*** TASK MATERIAL

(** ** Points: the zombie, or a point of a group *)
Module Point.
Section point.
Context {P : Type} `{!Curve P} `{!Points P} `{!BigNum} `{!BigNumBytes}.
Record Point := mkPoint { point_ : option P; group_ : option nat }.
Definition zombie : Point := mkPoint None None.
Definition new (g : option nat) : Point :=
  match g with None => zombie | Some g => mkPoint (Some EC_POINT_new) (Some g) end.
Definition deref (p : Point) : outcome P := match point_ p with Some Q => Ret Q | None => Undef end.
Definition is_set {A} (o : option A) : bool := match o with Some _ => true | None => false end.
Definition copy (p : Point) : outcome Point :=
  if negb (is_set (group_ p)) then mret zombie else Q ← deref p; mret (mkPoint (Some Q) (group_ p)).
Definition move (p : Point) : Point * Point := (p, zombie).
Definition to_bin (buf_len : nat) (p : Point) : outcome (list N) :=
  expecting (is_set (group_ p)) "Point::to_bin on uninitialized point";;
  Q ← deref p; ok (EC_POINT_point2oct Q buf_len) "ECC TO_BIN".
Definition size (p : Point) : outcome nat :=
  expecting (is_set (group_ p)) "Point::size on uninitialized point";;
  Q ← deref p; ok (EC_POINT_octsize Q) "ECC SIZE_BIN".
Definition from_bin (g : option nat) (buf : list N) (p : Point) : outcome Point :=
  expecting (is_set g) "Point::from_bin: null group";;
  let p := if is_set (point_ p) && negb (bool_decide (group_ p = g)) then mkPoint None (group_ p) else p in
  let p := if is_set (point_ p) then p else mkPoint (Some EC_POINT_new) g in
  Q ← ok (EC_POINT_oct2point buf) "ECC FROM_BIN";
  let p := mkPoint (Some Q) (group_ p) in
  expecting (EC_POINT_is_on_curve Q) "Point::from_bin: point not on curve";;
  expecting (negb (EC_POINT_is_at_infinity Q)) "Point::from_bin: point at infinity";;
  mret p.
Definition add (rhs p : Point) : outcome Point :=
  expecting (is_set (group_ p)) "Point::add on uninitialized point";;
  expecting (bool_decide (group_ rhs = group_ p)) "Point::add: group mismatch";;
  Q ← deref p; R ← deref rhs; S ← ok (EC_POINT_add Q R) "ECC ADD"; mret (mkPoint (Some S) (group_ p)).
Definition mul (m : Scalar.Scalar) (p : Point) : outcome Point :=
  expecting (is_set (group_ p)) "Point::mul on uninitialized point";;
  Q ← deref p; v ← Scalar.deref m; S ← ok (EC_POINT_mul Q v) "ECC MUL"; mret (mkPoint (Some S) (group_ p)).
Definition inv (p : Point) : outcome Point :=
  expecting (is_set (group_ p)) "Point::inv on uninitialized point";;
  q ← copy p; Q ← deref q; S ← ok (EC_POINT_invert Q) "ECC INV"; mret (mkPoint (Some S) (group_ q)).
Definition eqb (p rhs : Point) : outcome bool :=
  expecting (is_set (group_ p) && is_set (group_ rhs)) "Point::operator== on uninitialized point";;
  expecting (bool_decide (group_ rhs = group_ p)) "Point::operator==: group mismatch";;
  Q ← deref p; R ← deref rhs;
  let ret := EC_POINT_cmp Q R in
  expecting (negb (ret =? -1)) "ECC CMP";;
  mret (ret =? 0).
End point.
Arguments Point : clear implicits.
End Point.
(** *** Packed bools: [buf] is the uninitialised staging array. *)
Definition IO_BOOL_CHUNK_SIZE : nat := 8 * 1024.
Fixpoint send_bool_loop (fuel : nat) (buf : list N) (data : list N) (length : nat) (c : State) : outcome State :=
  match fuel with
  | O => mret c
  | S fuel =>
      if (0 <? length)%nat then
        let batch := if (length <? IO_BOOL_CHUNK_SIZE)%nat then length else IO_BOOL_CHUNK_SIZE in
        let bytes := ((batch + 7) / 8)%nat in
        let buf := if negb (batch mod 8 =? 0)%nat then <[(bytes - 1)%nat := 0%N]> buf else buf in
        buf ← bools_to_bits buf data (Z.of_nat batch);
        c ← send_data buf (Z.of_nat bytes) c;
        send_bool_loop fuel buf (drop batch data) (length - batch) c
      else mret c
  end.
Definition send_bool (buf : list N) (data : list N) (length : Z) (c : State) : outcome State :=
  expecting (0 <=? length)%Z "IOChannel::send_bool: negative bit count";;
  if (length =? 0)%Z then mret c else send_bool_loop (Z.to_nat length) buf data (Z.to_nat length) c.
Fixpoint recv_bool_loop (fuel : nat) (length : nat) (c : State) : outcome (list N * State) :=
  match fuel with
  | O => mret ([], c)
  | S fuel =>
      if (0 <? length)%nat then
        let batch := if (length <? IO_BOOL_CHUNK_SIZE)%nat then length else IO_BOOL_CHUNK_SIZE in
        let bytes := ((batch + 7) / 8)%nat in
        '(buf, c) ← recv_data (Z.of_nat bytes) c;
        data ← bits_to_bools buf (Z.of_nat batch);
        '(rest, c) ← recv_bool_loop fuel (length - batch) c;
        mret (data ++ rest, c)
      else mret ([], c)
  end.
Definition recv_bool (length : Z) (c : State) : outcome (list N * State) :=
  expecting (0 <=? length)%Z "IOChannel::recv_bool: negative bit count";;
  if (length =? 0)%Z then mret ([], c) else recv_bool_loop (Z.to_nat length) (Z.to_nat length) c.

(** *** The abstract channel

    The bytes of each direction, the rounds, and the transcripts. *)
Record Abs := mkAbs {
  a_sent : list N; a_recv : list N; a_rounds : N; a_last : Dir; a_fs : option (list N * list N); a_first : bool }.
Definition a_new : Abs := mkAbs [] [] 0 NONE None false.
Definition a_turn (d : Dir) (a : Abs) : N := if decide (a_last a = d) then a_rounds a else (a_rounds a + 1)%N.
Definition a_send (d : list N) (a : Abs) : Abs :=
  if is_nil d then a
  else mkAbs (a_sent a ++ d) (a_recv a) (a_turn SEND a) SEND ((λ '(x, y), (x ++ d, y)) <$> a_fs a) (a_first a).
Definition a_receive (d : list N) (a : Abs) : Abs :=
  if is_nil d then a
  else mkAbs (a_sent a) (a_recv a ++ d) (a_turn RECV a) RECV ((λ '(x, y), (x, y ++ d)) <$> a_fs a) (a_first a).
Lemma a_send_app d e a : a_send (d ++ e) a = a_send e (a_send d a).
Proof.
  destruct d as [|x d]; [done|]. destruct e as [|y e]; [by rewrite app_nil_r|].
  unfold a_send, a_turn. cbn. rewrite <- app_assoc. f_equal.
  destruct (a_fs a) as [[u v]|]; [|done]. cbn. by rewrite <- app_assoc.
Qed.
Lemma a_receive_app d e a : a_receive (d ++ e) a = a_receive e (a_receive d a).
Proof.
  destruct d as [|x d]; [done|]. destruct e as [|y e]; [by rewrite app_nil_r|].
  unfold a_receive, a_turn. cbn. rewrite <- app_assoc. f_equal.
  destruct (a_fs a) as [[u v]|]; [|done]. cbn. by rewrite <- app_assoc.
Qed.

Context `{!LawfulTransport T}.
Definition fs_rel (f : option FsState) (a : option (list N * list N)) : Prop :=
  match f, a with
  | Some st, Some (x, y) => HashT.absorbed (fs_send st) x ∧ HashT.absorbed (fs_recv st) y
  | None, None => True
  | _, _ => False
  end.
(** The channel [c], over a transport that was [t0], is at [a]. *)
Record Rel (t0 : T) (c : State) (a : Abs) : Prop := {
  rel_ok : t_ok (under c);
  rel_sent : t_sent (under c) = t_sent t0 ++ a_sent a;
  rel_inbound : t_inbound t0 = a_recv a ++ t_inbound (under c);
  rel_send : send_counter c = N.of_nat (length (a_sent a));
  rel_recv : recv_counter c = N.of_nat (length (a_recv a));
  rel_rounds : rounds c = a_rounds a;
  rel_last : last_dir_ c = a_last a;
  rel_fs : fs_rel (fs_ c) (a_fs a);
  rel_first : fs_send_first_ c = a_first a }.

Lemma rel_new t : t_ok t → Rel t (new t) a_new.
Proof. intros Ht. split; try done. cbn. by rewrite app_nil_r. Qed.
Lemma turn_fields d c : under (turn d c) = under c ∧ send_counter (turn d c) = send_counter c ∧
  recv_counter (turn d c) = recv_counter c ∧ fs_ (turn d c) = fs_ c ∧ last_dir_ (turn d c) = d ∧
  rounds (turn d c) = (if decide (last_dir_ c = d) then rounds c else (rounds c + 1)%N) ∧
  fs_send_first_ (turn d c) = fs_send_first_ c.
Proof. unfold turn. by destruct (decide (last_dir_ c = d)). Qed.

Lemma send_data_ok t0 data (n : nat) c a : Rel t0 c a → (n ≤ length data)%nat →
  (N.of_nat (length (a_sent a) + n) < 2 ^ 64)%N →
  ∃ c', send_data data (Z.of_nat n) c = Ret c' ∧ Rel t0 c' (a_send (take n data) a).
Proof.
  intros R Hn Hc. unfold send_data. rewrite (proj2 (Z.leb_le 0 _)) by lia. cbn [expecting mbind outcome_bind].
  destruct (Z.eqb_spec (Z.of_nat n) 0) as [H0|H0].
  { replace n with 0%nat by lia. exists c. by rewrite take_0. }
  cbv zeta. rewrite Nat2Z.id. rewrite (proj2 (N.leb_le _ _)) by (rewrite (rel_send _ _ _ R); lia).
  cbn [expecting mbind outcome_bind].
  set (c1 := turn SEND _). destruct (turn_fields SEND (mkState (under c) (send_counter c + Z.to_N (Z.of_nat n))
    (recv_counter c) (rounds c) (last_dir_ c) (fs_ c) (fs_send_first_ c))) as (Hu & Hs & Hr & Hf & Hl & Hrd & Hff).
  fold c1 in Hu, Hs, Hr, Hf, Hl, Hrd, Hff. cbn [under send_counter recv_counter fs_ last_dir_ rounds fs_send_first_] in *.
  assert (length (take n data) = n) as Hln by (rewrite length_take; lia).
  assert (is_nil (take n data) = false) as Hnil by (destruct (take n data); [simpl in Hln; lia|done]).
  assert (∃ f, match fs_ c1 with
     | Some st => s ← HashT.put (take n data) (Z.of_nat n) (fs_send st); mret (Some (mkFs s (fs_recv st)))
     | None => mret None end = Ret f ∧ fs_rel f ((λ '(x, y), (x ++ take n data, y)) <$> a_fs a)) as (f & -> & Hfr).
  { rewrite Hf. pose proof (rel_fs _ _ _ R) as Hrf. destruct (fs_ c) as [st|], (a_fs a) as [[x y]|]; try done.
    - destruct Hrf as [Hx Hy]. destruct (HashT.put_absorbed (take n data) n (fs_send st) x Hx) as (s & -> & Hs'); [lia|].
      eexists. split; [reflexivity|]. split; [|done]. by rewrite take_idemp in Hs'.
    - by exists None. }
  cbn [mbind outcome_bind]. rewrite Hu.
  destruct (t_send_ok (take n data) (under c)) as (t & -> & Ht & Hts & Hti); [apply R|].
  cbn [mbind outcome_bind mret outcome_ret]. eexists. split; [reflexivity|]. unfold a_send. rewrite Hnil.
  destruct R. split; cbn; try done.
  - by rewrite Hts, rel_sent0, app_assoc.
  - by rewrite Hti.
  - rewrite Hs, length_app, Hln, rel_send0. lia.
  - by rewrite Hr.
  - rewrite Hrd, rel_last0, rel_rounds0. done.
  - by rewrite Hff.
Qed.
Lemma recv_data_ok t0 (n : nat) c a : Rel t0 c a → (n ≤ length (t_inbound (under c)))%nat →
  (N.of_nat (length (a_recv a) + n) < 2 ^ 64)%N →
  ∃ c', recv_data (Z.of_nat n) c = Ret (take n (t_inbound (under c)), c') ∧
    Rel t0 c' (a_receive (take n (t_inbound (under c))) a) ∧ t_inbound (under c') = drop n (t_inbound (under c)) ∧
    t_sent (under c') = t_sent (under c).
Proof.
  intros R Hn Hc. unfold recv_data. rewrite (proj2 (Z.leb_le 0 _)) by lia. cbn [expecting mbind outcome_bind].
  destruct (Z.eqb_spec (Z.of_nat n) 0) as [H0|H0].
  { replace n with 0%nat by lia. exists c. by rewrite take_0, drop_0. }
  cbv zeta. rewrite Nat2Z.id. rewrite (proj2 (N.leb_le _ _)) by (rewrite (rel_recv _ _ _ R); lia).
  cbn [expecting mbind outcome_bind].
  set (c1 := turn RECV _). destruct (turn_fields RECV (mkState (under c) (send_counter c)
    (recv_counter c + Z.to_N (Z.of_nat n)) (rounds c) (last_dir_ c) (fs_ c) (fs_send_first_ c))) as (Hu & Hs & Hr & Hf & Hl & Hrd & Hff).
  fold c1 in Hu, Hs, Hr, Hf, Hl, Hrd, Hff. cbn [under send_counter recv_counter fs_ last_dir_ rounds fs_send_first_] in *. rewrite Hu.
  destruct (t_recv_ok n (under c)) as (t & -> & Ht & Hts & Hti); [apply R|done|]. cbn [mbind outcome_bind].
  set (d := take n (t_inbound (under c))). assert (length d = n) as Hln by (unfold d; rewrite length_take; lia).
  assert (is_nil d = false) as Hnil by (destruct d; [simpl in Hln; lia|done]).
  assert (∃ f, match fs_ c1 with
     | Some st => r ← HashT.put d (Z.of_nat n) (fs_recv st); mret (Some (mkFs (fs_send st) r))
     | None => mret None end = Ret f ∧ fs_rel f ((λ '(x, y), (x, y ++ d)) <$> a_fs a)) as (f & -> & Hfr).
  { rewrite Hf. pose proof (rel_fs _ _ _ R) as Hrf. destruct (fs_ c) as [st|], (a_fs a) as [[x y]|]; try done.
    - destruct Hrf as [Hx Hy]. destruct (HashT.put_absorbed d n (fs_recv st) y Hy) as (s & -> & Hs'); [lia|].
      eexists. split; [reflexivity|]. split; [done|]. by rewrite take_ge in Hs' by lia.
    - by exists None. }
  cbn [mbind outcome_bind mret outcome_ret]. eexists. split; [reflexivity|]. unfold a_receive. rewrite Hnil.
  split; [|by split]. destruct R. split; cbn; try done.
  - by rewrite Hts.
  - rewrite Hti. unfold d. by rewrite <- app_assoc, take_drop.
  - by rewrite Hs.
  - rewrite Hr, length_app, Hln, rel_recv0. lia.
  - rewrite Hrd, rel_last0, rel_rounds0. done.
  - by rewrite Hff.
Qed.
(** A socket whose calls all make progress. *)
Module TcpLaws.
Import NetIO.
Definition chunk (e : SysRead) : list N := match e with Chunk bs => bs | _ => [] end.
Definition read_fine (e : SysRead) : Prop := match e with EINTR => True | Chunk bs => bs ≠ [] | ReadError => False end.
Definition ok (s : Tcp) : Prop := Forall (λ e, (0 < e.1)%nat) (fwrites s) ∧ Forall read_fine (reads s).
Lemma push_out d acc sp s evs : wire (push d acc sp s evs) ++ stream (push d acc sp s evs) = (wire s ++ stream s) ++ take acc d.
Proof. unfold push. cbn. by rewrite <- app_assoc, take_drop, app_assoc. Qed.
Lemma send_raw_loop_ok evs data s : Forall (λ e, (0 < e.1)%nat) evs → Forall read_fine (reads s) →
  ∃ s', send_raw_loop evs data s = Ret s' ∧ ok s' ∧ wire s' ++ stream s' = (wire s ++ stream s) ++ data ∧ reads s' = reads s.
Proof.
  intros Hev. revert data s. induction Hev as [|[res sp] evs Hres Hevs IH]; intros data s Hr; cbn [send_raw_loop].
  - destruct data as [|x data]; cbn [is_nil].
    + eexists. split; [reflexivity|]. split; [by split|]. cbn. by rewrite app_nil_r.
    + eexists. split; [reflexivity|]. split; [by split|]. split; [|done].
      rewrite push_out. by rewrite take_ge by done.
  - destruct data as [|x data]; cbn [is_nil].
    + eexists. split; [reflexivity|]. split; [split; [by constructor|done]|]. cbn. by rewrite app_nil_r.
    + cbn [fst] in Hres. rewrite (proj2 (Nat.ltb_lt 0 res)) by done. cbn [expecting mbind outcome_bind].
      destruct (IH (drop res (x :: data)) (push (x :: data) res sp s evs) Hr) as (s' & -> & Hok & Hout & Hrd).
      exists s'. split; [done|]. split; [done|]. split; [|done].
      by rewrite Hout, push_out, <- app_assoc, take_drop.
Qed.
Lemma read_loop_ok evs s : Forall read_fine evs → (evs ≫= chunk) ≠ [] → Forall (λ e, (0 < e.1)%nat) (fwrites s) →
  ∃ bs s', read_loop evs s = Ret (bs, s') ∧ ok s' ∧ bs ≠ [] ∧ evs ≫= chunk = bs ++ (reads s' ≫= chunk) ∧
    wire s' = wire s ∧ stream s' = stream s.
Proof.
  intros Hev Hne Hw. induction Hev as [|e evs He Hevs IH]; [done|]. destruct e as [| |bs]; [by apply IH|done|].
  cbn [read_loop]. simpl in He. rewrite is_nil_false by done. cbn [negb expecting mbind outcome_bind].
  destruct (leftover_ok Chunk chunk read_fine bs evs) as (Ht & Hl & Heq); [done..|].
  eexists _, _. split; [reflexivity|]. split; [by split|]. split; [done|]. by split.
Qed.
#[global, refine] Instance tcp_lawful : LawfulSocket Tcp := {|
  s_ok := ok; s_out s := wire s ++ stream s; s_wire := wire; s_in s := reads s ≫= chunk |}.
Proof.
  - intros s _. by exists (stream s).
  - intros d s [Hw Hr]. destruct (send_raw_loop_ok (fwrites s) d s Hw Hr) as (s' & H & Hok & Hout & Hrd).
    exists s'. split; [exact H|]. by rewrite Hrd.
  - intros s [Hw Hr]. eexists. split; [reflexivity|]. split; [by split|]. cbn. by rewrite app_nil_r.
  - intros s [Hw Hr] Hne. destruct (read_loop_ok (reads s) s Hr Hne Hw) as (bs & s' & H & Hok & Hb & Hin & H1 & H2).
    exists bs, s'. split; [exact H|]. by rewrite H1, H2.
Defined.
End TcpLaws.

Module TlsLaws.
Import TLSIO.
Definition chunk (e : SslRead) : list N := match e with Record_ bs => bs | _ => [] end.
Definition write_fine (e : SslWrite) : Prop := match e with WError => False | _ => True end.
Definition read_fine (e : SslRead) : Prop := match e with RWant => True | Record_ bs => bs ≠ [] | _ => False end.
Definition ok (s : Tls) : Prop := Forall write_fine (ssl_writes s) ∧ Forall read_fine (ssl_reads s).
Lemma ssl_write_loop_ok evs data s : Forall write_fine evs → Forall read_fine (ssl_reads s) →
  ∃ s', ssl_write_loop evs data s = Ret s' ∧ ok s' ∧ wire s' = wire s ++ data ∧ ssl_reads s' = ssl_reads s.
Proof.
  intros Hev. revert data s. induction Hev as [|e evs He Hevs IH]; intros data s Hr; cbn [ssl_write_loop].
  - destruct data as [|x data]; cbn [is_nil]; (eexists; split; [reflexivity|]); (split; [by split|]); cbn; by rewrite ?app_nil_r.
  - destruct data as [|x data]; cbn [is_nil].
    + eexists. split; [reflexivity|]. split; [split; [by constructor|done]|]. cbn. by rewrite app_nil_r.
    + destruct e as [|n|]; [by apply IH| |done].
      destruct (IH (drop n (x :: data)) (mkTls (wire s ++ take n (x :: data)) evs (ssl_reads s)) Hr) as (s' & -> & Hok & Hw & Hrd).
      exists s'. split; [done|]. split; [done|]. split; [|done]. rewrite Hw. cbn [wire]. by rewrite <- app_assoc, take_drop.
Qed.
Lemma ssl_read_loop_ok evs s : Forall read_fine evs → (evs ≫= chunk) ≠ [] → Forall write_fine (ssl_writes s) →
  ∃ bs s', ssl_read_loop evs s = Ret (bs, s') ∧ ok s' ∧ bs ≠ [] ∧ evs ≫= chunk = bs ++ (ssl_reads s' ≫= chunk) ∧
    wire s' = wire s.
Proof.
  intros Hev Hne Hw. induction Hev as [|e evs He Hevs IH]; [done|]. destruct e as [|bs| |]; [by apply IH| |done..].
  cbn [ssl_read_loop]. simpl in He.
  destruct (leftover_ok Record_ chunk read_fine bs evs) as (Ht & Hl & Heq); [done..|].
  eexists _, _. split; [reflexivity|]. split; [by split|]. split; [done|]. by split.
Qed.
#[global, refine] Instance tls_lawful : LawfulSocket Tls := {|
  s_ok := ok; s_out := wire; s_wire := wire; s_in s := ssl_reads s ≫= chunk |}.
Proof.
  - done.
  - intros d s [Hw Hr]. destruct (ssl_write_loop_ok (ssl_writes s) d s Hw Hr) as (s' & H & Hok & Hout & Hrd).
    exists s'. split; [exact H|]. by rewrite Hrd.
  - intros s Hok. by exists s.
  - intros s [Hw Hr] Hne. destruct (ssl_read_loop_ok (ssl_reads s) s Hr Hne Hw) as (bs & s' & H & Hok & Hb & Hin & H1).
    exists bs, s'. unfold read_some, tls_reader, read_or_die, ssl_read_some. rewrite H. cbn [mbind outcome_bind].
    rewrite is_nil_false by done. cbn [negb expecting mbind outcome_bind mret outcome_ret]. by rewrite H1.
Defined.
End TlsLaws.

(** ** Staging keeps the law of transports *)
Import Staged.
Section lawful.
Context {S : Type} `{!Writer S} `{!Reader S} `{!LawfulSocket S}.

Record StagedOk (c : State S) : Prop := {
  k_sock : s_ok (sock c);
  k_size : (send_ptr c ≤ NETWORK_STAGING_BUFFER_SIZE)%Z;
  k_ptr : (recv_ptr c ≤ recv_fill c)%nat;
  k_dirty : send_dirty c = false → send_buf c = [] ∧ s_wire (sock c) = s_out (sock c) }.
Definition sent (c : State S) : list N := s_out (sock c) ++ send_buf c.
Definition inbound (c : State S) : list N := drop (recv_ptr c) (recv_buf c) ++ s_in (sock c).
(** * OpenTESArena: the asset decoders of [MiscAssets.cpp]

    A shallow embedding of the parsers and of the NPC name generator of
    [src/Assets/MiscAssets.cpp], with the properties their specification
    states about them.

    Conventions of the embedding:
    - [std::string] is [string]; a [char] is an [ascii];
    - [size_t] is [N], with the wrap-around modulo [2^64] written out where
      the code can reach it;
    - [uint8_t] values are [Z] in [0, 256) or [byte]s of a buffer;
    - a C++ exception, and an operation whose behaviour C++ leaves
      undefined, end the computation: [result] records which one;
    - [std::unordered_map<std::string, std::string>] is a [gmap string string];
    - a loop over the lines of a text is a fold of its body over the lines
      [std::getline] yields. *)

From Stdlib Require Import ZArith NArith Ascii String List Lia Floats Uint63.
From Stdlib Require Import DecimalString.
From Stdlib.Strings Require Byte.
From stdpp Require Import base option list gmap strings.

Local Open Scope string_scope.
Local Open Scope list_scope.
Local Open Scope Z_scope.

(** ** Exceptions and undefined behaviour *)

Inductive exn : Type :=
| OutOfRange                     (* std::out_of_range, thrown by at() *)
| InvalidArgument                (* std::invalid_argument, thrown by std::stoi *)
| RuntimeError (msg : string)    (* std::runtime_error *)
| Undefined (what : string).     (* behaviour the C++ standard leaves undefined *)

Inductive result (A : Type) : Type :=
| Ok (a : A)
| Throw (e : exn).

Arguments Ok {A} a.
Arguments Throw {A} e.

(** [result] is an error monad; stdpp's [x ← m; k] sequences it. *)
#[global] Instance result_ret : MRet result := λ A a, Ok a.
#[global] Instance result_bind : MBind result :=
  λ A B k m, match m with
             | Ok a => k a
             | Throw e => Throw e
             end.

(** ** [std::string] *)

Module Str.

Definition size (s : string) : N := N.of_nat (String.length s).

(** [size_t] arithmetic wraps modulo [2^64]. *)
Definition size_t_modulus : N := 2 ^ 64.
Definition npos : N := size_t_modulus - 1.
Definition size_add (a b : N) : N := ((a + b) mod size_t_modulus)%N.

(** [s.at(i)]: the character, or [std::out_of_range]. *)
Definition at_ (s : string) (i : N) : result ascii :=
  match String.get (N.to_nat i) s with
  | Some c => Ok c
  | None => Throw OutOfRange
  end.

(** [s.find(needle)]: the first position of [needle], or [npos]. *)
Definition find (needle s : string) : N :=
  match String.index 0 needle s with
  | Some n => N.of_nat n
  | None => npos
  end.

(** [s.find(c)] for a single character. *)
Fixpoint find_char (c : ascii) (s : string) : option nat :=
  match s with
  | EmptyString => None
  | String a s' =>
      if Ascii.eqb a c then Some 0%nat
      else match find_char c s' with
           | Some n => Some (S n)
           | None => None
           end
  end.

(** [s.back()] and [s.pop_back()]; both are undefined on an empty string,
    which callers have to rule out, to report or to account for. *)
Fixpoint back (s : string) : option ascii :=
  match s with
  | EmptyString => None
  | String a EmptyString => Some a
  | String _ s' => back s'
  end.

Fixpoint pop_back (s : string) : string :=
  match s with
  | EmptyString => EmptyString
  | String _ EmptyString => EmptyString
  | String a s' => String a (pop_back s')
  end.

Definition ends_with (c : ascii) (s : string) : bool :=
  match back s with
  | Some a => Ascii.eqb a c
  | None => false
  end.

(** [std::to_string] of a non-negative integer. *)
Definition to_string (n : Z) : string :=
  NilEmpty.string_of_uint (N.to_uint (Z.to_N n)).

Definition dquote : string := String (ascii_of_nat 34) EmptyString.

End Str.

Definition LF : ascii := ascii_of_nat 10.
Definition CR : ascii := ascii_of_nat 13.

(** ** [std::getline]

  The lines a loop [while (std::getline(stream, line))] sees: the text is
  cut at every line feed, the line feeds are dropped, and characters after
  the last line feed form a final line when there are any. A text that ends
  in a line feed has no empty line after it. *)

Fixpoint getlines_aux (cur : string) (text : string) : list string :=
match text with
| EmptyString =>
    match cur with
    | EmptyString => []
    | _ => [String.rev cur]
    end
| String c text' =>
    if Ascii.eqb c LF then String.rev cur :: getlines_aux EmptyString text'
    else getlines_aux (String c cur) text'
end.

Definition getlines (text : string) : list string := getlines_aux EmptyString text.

******

→ **WHAT IS REQUIRED**
Given the records above, reproduce precisely and only the lines between the line holding "intros R Hn Hc. unfold send_data." and the line holding "set (c1 := turn SEND", inclusive.

→ **TASK RESPONSE**
  intros R Hn Hc. unfold send_data. rewrite (proj2 (Z.leb_le 0 _)) by lia. cbn [expecting mbind outcome_bind].
  destruct (Z.eqb_spec (Z.of_nat n) 0) as [H0|H0].
  { replace n with 0%nat by lia. exists c. by rewrite take_0. }
  cbv zeta. rewrite Nat2Z.id. rewrite (proj2 (N.leb_le _ _)) by (rewrite (rel_send _ _ _ R); lia).
  cbn [expecting mbind outcome_bind].
  set (c1 := turn SEND _). destruct (turn_fields SEND (mkState (under c) (send_counter c + Z.to_N (Z.of_nat n))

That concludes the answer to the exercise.